## Functional equation

For discussing Olympiad Level Algebra (and Inequality) problems
anando
Posts: 3
Joined: Mon Sep 07, 2020 3:37 pm

### Functional equation

$\ f: \mathbb{R} \rightarrow \mathbb{R}$
$\ f(x+y)=f(x)+f(y))$

Atonu Roy Chowdhury
Posts: 64
Joined: Fri Aug 05, 2016 7:57 pm
The equation $f(x+y)=f(x)+f(y)$ is generally called Cauchy Functional Equation. Sadly, we can't find an explicit solution for Cauchy Functional Equation when the domain is Real (if no other conditions are given). However we can find solutions when the domain is Natural numbers or Rational numbers. The solution is $f(x)=kx \text{ where } k \text{ is a constant.}$
But hey, don't be disappointed.
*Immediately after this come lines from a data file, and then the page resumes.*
Definition loaded (timeout : string) : option V2Config :=
  match @LoadV2Config host timeout with inr c => Some c | inl _ => None end.


Lemma integer_duration_setting_witness :
  @decodeV2DurationSetting host "p" (scalar "!!int" "18446744074") = inr 290448384%Z ∧
  (λ c, ConnectTimeout (dp_VPPConfig (DataPlane c))) <$> loaded "18446744074" = Some 290448384%Z.
Proof.
  split; [|vm_compute; reflexivity].
  by apply (@integer_duration_setting host "p" (scalar "!!int" "18446744074") 18446744074).
Defined.

End ConfigExamples.
Lemma safe_from {A} (m : prog A) (Q : A → St → Prop) s s0 :
  rely s0 s → safe m (λ r s', Inv s' ∧ rely s s' ∧ Q r s') s → safe m (λ r s', Inv s' ∧ rely s0 s' ∧ Q r s') s.
Proof. intros Hr. apply safe_mono. intros a s' (? & ? & ?). split_and!; [done|by etransitivity|done]. Qed.
Lemma gives_try {A B} (m : prog (err + A)) (k : A → prog (err + B)) P s :
  gives m (λ a, gives (k a) P) s → gives (try m k) P s.
Proof.
  intros Hm. apply safe_bind. eapply safe_mono; [|exact Hm]. intros [e|a] s' (Hi & Hr & Ha); simpl; [by split_and!|].
  apply safe_from; [done|by apply Ha].
Qed.
Lemma gives_wrap {A} prefix (m : prog (err + A)) P s : gives m P s → gives (wrapping prefix m) P s.
Proof.
  intros Hm. apply safe_bind. eapply safe_mono; [|exact Hm]. intros [e|a] s' (Hi & Hr & Ha); by split_and!.
Qed.
Lemma gives_check {A} e (k : prog (err + A)) P s : Inv s → (e = None → gives k P s) → gives (check e k) P s.
Proof. intros Hi Hk. destruct e; [by split_and!|auto]. Qed.
Lemma gives_ret {A} (r : err + A) (P : A → St → Prop) s : Inv s → (∀ a, r = inr a → P a s) → gives (mret r) P s.
Proof. intros. by split_and!. Qed.
Lemma gives_get k P s : (∀ s', rely s s' → Inv s' → P (s'.1 !! k) s') → gives (Get k Ret) P s.
Proof. intros HP s' Hr Hi r Hv. split_and!; [done|done|]. intros a ->. rewrite (Hv a eq_refl). auto. Qed.
Lemma gives_list p P s :
  (∀ s' l, rely s s' → Inv s' → (∀ k kv, (k, kv) ∈ l ↔ s'.1 !! k = Some kv ∧ hasPrefixS p k = true) → P l s') →
  gives (ListPrefix p Ret) P s.
Proof. intros HP s' Hr Hi r Hv. split_and!; [done|done|]. intros l ->. apply HP; auto. Qed.
(** A transaction that keeps the invariant, of whose outcome nothing is used. *)
Lemma gives_txn cmps ops P s :
  (∀ s', rely s s' → Inv s' → forallb (holds s'.1) cmps = true → ∀ rev, (s'.2 < rev < 2 ^ 63)%Z →
     let s'' := (applyOps rev ops s'.1, rev) in Inv s'' ∧ rely s' s'') →
  (∀ b s', rely s s' → Inv s' → P b s') → gives (Txn cmps ops Ret) P s.
Proof.
  intros Hok HP s' Hr Hi. split; [intros r ? ?; simpl; split_and!; eauto|].
  intros Hc. case_match; [simpl; split_and!; eauto|]. intros rev Hrev. destruct (Hok s' Hr Hi Hc rev Hrev) as [Hi' Hr'].
  split_and!; [done|done|]. intros r _. assert (rely s (applyOps rev ops s'.1, rev)) by (by etransitivity).
  simpl; split_and!; eauto.
Qed.
Lemma gives_read cmps ops P s :
  forallb isRead ops = true → (∀ b s', rely s s' → Inv s' → P b s') → gives (Txn cmps ops Ret) P s.
Proof.
  intros Hro HP s' Hr Hi. split; [intros r ? ?; simpl; split_and!; eauto|].
  intros Hc. rewrite Hro. simpl; split_and!; eauto.
Qed.
Lemma gives_mono {A} (m : prog (err + A)) (P P' : A → St → Prop) s :
  (∀ a s', rely s s' → Inv s' → P a s' → P' a s') → gives m P s → gives m P' s.
Proof. intros HP. apply safe_mono. intros r s' (Hi & Hr & Ha). split_and!; auto. Qed.

(** Later states follow earlier ones; and a program that ends. *)
Ltac later := solve [reflexivity | eassumption | etransitivity; eassumption
  | etransitivity; [eassumption|]; etransitivity; eassumption].
Ltac ends HP := apply gives_ret; [done|]; first [by intros ? [=] | intros ? _; apply HP; [later|done]].

(** *** The revision *)
Lemma getRevisionValue_gives P s :
  (∀ v s', rely s s' → Inv s' → Value <$> s'.1 !! revisionKey = Some v → P v s') → gives (getRevisionValue keyPrefix) P s.
Proof.
  intros HP. apply gives_try, gives_wrap, gives_get. intros s' Hr Hi. apply gives_ret; [done|].
  intros v Hv. apply HP; auto. destruct (s'.1 !! revisionKey); [|done]. by injection Hv as <-.
Qed.
Lemma revision_number (s : St) v n :
  Inv s → Value <$> s.1 !! revisionKey = Some v → parseRevision v = inr n →
  v = FormatInt n ∧ (1 <= n <= s.2)%Z.
Proof.
  intros [(kv & n0 & Hk & Hv & Hn) _ _ H64 _ _ _] Hval Hp. rewrite Hk in Hval. injection Hval as <-.
  unfold parseRevision in Hp. rewrite Hv, ParseInt_Format in Hp by lia. injection Hp as <-. done.
Qed.
Lemma firstFailed_gives checks P s :
  Inv s → (∀ r s', rely s s' → Inv s' → P r s') → gives (firstFailedEtcdTxnCheck keyPrefix checks) P s.
Proof.
  revert s. induction checks as [|[cmp e] checks IH]; intros s Hi HP; simpl; [ends HP|].
  apply gives_try, gives_wrap, gives_read; [done|]. intros b s' Hr Hi'. destruct b; [|ends HP].
  apply IH; [done|]. intros r s2 Hr2. apply HP. by etransitivity.
Qed.
Lemma commit_gives n checks ops P s :
  Inv s →
  (∀ s', rely s s' → Inv s' → forallb (holds s'.1) checks.*1 = true → ∀ rev, (s'.2 < rev < 2 ^ 63)%Z →
     DataOk (applyOps rev ops s'.1)) →
  (∀ r s', rely s s' → Inv s' → P r s') → gives (commitWithRevision keyPrefix n checks ops) P s.
Proof.
  revert s. induction n as [|n IH]; intros s Hi Hops HP; simpl; [by apply gives_ret|].
  apply gives_try, getRevisionValue_gives. intros v s1 Hr1 Hi1 Hv1.
  apply gives_try, gives_ret; [done|]. intros m Hm. apply gives_try, gives_wrap, gives_txn.
  - intros s2 Hr2 Hi2 Hc rev Hrev. simpl in Hc. apply andb_true_iff in Hc as [Hval Hc].
    apply bool_decide_eq_true in Hval. destruct (revision_number s1 v m Hi1 Hv1 Hm) as [-> _].
    destruct (revision_number s2 (FormatInt m) m Hi2 Hval) as [_ Hm2].
    { destruct (revision_number s1 _ m Hi1 Hv1 Hm). done. }
    apply commit_write; auto. apply Hops; auto. by etransitivity.
  - intros b s2 Hr2 Hi2. assert (rely s s2) as Hr by (by etransitivity).
    destruct b; [ends HP|]. apply gives_try, firstFailed_gives; [done|].
    intros r s3 Hr3 Hi3. assert (rely s s3) by (by etransitivity). destruct r; [by apply gives_ret|].
    apply IH; [done|intros s4 Hr4; apply Hops; by etransitivity|intros r s4 Hr4; apply HP; by etransitivity].
Qed.
(** What an update of a stored virtual IP reads, and the object it makes. *)
Definition updateStored (vip : VIP) (ix : Indexes) (hcUUID : string) (now : Z) : T (VIP * Indexes) :=
  revisionValue ←. getRevisionValue keyPrefix;
  existing ←. wrapping "failed to verify VIP: " (GetVIP keyPrefix (v_ID vip));
  p ←! (if bool_decide (originalIndexKey ix = "") then claimOriginal (v_ID vip) existing
        else return_ (inr (originalIndexKey ix, originalIndexOwned ix)));
  addChecks [(ValueIs (revisionKey keyPrefix) revisionValue, Conflict)];;
  return_ (inr (prepareHealthCheckForVIP hcUUID
                  (stampVIP (v_ID vip) (v_LBMethod vip) (v_CreatedAt existing) now vip) (Some existing) now,
                withOriginal ix p)).
Definition updateCreated (vip : VIP) (hcUUID : string) (now : Z) : VIP :=
  prepareHealthCheckForVIP hcUUID
    (stampVIP (v_ID vip) (v_LBMethod vip) (match v_CreatedAt vip with None => Some now | t => t end) now vip) None now.
Definition backendsFor (stored : bool) (id : string) : T (list Backend) := λ tx,
  let own := default [] (backendSpecsByVIP tx !! id) in
  if stored then
    (backends ←. wrapping "failed to list backends for VIP validation: " (ListBackends keyPrefix id);
     return_ (inr (backends ++ own))) tx
  else mret (tx, inr own).
(** The writes of an update. *)
Definition updateOps (vip : VIP) (data : string) (ix : Indexes) (needsEmptyIndexCheck : bool) : T VIP :=
  let newIndexKey := vipTupleIndexKey keyPrefix vip in
  addOps [OpPut (vipKey keyPrefix (v_ID vip)) data];; spec vip;;
  (if bool_decide (currentIndexKey ix ≠ newIndexKey) then
     addChecks (if (bool_decide (newIndexKey ≠ originalIndexKey ix) || originalIndexOwned ix) && needsEmptyIndexCheck
                then [(VersionIs newIndexKey 0, Conflict)] else []);;
     (if bool_decide (currentIndexKey ix ≠ "") then
        releaseVIPTuple (v_ID vip) (currentIndexKey ix) ∘ addOps [OpDelete (currentIndexKey ix) ""]
      else id);;
     addOps [OpPut newIndexKey (v_ID vip)];; tuple (v_ID vip) newIndexKey;;
     return_ (inr vip)
   else
     addOps [OpPut newIndexKey (v_ID vip)];; tuple (v_ID vip) newIndexKey;;
     return_ (inr vip)).
Definition UpdateVIP (vip : VIP) : T VIP :=
  checkT (ValidateResourceID "vip id" (v_ID vip)) (
  checkT (ValidateVIPForWrite outOfRange vip) (λ tx,
  if bool_decide (v_ID vip ∈ deletedVIPIDs tx) then mret (tx, inl NotFound)
  else
    NewUUID (λ hcUUID, Now (λ now,
    let ix := indexesOf (v_ID vip) tx in
    let stored := negb (bool_decide (v_ID vip ∈ createdVIPIDs tx)) in
    (p ←! (if stored then updateStored vip ix hcUUID now else return_ (inr (updateCreated vip hcUUID now, ix)));
     let '(vip, ix) := p in
     data ←. marshalling "VIP" vip;
     needsEmptyIndexCheck ←! wrappingT "failed to verify VIP tuple: " (checkVIPTupleAvailable vip);
     backends ←! backendsFor stored (v_ID vip);
     checkT (ValidateBackendFamiliesForVIP vip backends) (
     updateOps vip data ix needsEmptyIndexCheck)) tx)))).

(** The index entry a deletion removes. *)
Definition deletedIndexKey (id : string) (ix : Indexes) : T string :=
  p ←! (if bool_decide (originalIndexKey ix = "") then
          (λ tx, r ← GetVIP keyPrefix id;
           match r with
           | inl e =>
               let failed := mret (tx, inl (errorf "failed to verify VIP: " e)) in
               if isNotFound e then
                 (c ← deleteBackendIndexesForVIP keyPrefix id; match c with inl e => mret (tx, inl e) | inr _ => failed end)
               else failed
           | inr vip => claimOriginal id vip tx
           end)
        else return_ (inr (originalIndexKey ix, originalIndexOwned ix)));
  return_ (inr (currentIndexKey (withOriginal ix p))).
Definition DeleteVIP (id : string) : T unit :=
  checkT (ValidateResourceID "vip id" id) (λ tx,
  if bool_decide (id ∈ deletedVIPIDs tx) then mret (tx, inl NotFound)
  else
    let ix := indexesOf id tx in
    let created := bool_decide (id ∈ createdVIPIDs tx) in
    (indexKey ←! (if created then return_ (inr (currentIndexKey ix)) else deletedIndexKey id ix);
     checkT (if bool_decide (indexKey = "") && created then Some NotFound else None) (
     addOps [OpDelete (vipKey keyPrefix id) ""; OpDeletePrefix (backendPrefix keyPrefix id)];;
     (if bool_decide (indexKey ≠ "") then releaseVIPTuple id indexKey ∘ addOps [OpDelete indexKey ""] else Datatypes.id);;
     deleted id;;
     return_ (inr tt))) tx).

Fixpoint cleanupEach (vipIDs : list string) : T unit :=
  match vipIDs with
  | [] => return_ (inr tt)
  | vipID :: vipIDs =>
      _ ←. deleteBackendIndexesForVIP keyPrefix vipID;
      cleaned vipID;; cleanupEach vipIDs
  end.
Definition cleanupDeletedVIPIndexes : T unit := λ tx, cleanupEach (order (deletedVIPIDs tx)) tx.
Definition Commit : T unit := λ tx,
  let ops := compactEtcdWriteOps (tx_ops tx) in
  match ops with
  | [] => mret (tx, inr tt)
  | _ =>
      if committed tx then cleanupDeletedVIPIndexes tx
      else
        r ← commitWithRevision keyPrefix rounds (tx_checks tx) ops;
        match r with
        | inl e =>
            let failed := errorf "failed to commit transaction: " e in
            if isNotFound e then (_ ←! cleanupDeletedVIPIndexes; return_ (inl failed)) tx
            else mret (tx, inl failed)
        | inr _ => cleanupDeletedVIPIndexes (setCommitted tx)
        end
  end.

End Operations.
(* ===== verification/Sync.v ===== *)
(** * What the version 1 controller sends to its agents
    (internal/controller/grpc, internal/controller/auth, the messages of pkg/grpc)

    The messages are those of the generated code; a message pointer may be nil.
    The store is the class [ConfigSyncStore].  The health check settings travel as
    JSON text, through [Codec (option HCConfig)], where [None] is the nil map. *)

From Stdlib Require Import SpecFloat.
From stdpp Require Import base tactics list gmap strings pretty.
From S2P Require Import Prelude Types Net Store Validation Duration Config Models V1Config ControllerConfig.

(** ** Messages (config.pb.go, sync.pb.go).  An enum of proto3 is any number. *)
Module Pb.
Record Timestamp := { seconds : Z; nanos : Z }.
Record VIP := {
  Id : string; Vip : string; Port : Z; Protocol : Z; LbMethod : Z;
  CreatedAt : option Timestamp; UpdatedAt : option Timestamp;
  EncapType : Z; Dscp : option Z;
}.
Record HealthCheck := {
  hc_Id : string; hc_VipId : string; hc_Type : Z;
  hc_IntervalSec : Z; hc_TimeoutSec : Z; hc_RiseCount : Z; hc_FallCount : Z;
  hc_Config : string; hc_CreatedAt : option Timestamp; hc_UpdatedAt : option Timestamp;
}.
Record Backend := {
  be_Id : string; be_VipId : string; be_Ip : string; be_Weight : Z;
  be_CreatedAt : option Timestamp; be_UpdatedAt : option Timestamp;
}.
Record VIPConfig := {
  vc_Vip : option VIP; vc_HealthCheck : option HealthCheck; vc_Backends : list (option Backend);
}.
Record ConfigSnapshot := { cfg_Revision : Z; cfg_Vips : list (option VIPConfig) }.

Definition PROTOCOL_UNSPECIFIED : Z := 0.
Definition PROTOCOL_TCP : Z := 1.
Definition PROTOCOL_UDP : Z := 2.
Definition LB_METHOD_UNSPECIFIED : Z := 0.
Definition LB_METHOD_MAGLEV : Z := 1.
Definition ENCAP_TYPE_UNSPECIFIED : Z := 0.
Definition ENCAP_TYPE_GRE4 : Z := 1.
Definition ENCAP_TYPE_GRE6 : Z := 2.
Definition ENCAP_TYPE_L3DSR : Z := 3.
Definition ENCAP_TYPE_NAT4 : Z := 4.
Definition ENCAP_TYPE_NAT6 : Z := 5.
Definition HC_TYPE_UNSPECIFIED : Z := 0.
Definition HC_TYPE_HTTP : Z := 1.
Definition HC_TYPE_HTTPS : Z := 2.
Definition HC_TYPE_TCP : Z := 3.
Definition HC_TYPE_PING : Z := 4.
Definition HC_TYPE_TLS_HELLO : Z := 5.

Record GetConfigRequest := { gcr_CurrentRevision : Z; gcr_AgentId : string }.
Record GetConfigResponse := { gcs_Config : option ConfigSnapshot; gcs_Unchanged : bool }.
Record WatchConfigRequest := { wcr_AgentId : string; wcr_CurrentRevision : Z }.
Record WatchConfigResponse := { wcs_Config : option ConfigSnapshot; wcs_Error : string }.
Record RegisterAgentRequest := { rar_AgentId : string; rar_Version : string; rar_Metadata : gmap string string }.
Record RegisterAgentResponse := { ras_Success : bool; ras_Message : string; ras_Config : option ConfigSnapshot }.
Record HeartbeatRequest := { hbr_AgentId : string; hbr_CurrentRevision : Z }.
Record HeartbeatResponse := { hbs_Success : bool; hbs_NewRevision : Z; hbs_ResyncRequired : bool }.

(** [timestamppb.New] and [AsTime].  A time is in nanoseconds since 1970; [None] is
    the zero [time.Time], the start of year 1. *)
Definition zeroSeconds : Z := -62135596800.
Definition New (t : option Z) : Timestamp :=
  match t with
  | None => {| seconds := zeroSeconds; nanos := 0 |}
  | Some n => {| seconds := n `div` 1000000000; nanos := n `mod` 1000000000 |}
  end.
Definition AsTime (t : Timestamp) : option Z :=
  let n := (seconds t * 1000000000 + nanos t)%Z in
  if (n =? zeroSeconds * 1000000000)%Z then None else Some n.
End Pb.

(** ** Errors of handlers: the gRPC status, or the error a stream gave *)
Inductive code := InvalidArgument | Internal | Unauthenticated | PermissionDenied.
Inductive rpcErr := Status (c : code) (msg : string) | StreamErr (e : err).

Module SyncService.
Import Models Validation.

(** [if err != nil { return nil, err }] *)
Definition tryE {X A B} (r : X + A) (k : A → X + B) : X + B :=
  match r with inl e => inl e | inr a => k a end.
Notation "x ←! r ; k" := (tryE r (λ x, k)) (at level 20, r at level 100, k at level 200, right associativity).
Definition guard {X} (e : option X) : X + unit := match e with Some e => inl e | None => inr tt end.

(** ** Enums *)
Definition convertProtocol (protocol : string) : Z :=
  if bool_decide (protocol = ProtocolTCP) then Pb.PROTOCOL_TCP
  else if bool_decide (protocol = ProtocolUDP) then Pb.PROTOCOL_UDP
  else Pb.PROTOCOL_UNSPECIFIED.
Definition convertLBMethod (method : string) : Z :=
  if bool_decide (method = LBMethodMaglev) then Pb.LB_METHOD_MAGLEV else Pb.LB_METHOD_UNSPECIFIED.
Definition convertEncapType (encapType : string) : Z :=
  if bool_decide (encapType = EncapTypeGRE4) then Pb.ENCAP_TYPE_GRE4
  else if bool_decide (encapType = EncapTypeGRE6) then Pb.ENCAP_TYPE_GRE6
  else if bool_decide (encapType = EncapTypeL3DSR) then Pb.ENCAP_TYPE_L3DSR
  else if bool_decide (encapType = EncapTypeNAT4) then Pb.ENCAP_TYPE_NAT4
  else if bool_decide (encapType = EncapTypeNAT6) then Pb.ENCAP_TYPE_NAT6
  else Pb.ENCAP_TYPE_UNSPECIFIED.
Definition convertHCType (hcType : string) : Z :=
  if bool_decide (hcType = HCTypeHTTP) then Pb.HC_TYPE_HTTP
  else if bool_decide (hcType = HCTypeHTTPS) then Pb.HC_TYPE_HTTPS
  else if bool_decide (hcType = HCTypeTCP) then Pb.HC_TYPE_TCP
  else if bool_decide (hcType = HCTypePing) then Pb.HC_TYPE_PING
  else if bool_decide (hcType = HCTypeTLSHello) then Pb.HC_TYPE_TLS_HELLO
  else Pb.HC_TYPE_UNSPECIFIED.

(** ** Identities: what names one resource only

    The controller checks a whole configuration before it sends it and the agent
    checks each VIP as it decodes it, with the same checks in the same order; the
    maps hold what was seen, and where. *)
Record seen := { VIPIDs : gmap string nat; VIPTuples : gmap string nat; BackendIDs : gmap string (nat * nat) }.
Definition seenNothing : seen := {| VIPIDs := ∅; VIPTuples := ∅; BackendIDs := ∅ |}.
(** A round of [watchLoop]: what its [select] chose, the stream, and after a failed
    watch whether the context is done and [stopCh] closed. *)
Record round := { ends : bool; stream : list watchStep; ctxDone : bool; stopSeen : bool }.
Fixpoint watchRounds (l : list round) : M unit :=
  match l with
  | [] => mret tt
  | r :: l =>
      if ends r then mret tt
      else
        result ← watch (stream r);
        match result with
        | Waiting => mret tt
        | Returned None => watchRounds l
        | Returned (Some _) =>
            if ctxDone r || stopSeen r then mret tt
            else
              _ ← reconnect;
              slept ← sleepWithStop (AgentConfig.RetryBackoff (AgentConfig.Controller config));
              if slept : bool then watchRounds l else mret tt
        end
  end.
(** [defer close(c.doneCh)] *)
Definition watchLoop (l : list round) : M unit :=
  _ ← watchRounds l;
  c ← client;
  setLife (started c) (cancelled c) (stopClosed c) true (loops c).

(** *** Life cycle *)
Definition cleanupFailedStart : M unit :=
  _ ← setConn false;
  c ← client;
  setLife false true (stopClosed c) true (loops c).
Definition Start : M error :=
  c ← client;
  if started c then mret (Some (ErrMsg "client already started"))
  else
    _ ← setLife true false false false (loops c);
    e ← connect;
    match e with
    | Some e => _ ← cleanupFailedStart; mret (Some (errorf "failed to connect to controller: " e))
    | None =>
        e ← register;
        match e with
        | Some e => _ ← cleanupFailedStart; mret (Some (errorf "failed to register agent: " e))
        | None => _ ← setLife true false false false true; mret None
        end
    end.
(** [Stop], once the goroutines have ended: the cancelled context ends them, and
    [doneCh] is closed by the watch loop. *)
Definition Stop : M unit :=
  c ← client;
  if negb (started c) then mret tt
  else if stopClosed c then setLife (started c) true true (doneClosed c) (loops c)
  else
    _ ← setConn false;
    setLife false true true true false.
End Client.
End SyncClient.
(* ===== verification/SyncSafety.v ===== *)
(** * The synchronisation of the version 1 programs, proved
    (internal/controller/grpc, internal/agent/grpc, the two configurations)

    Identities are unique exactly when the checks pass; a configuration of what the
    store's checks admit reaches the agent unchanged; a heartbeat brings an agent
    up to date; a call on an open address is authenticated. *)

From Stdlib Require Import SpecFloat.
From stdpp Require Import base tactics list gmap strings pretty.
From S2P Require Import Prelude Types Net Store Yaml Validation Duration Config Models V1Config ControllerConfig Sync SyncClient.

Module SyncSafety.
Import Models Validation SyncService SyncClient.

(** ** Identities *)
Definition validID (value : string) : Prop := ValidateResourceID "" value = None.
Lemma validID_field field value : ValidateResourceID field value = None ↔ validID value.
Proof. unfold validID, ValidateResourceID, invalid. by repeat case_match. Qed.
Lemma guard_ok {X} (e : option X) u : guard e = inr u ↔ e = None.
Proof. destruct e, u; naive_solver. Qed.
Lemma tryE_ok {X A B} (r : X + A) (k : A → X + B) b : tryE r k = inr b ↔ ∃ a, r = inr a ∧ k a = inr b.
Proof. destruct r; naive_solver. Qed.

Definition ipKey (b : Backend) : option string := IPString <$> ParseIP (b_IP b).
(** What names a backend, within its VIP and everywhere. *)
Definition backendNamed (vipID : string) (b : Backend) : Prop := validID (b_ID b) ∧ b_VIPID b = vipID.
Record vipNamed (c : VIPConfig) : Prop := {
  vn_id : validID (v_ID (vc_VIP c));
  vn_check : ∀ hc, vc_HealthCheck c = Some hc → (h_ID hc = "" ∨ validID (h_ID hc)) ∧ h_VIPID hc = v_ID (vc_VIP c);
  vn_backends : Forall (backendNamed (v_ID (vc_VIP c))) (vc_Backends c);
  vn_ips : NoDup (omap ipKey (vc_Backends c));
}.
Record identified (l : list VIPConfig) : Prop := {
  id_vips : Forall vipNamed l;
  id_ids : NoDup (v_ID ∘ vc_VIP <$> l);
  id_tuples : NoDup (vipTupleKey ∘ vc_VIP <$> l);
  id_backends : NoDup (l ≫= λ c, b_ID <$> vc_Backends c);
}.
Cauchy Functional Equations can be solved over $\mathbb{R}$ if at least one of the following conditions are satisfied:
• $f$ is continuous in any interval.
• $f$ is bounded (either above or below) in any nontrivial interval.
• There exists $(a, b)$ and $\varepsilon >0$ such that $(x - a)^2 + (f(x) - b)^2 > \varepsilon$ for every $x$. (i.e. the graph of $f$ omits some disk, however small).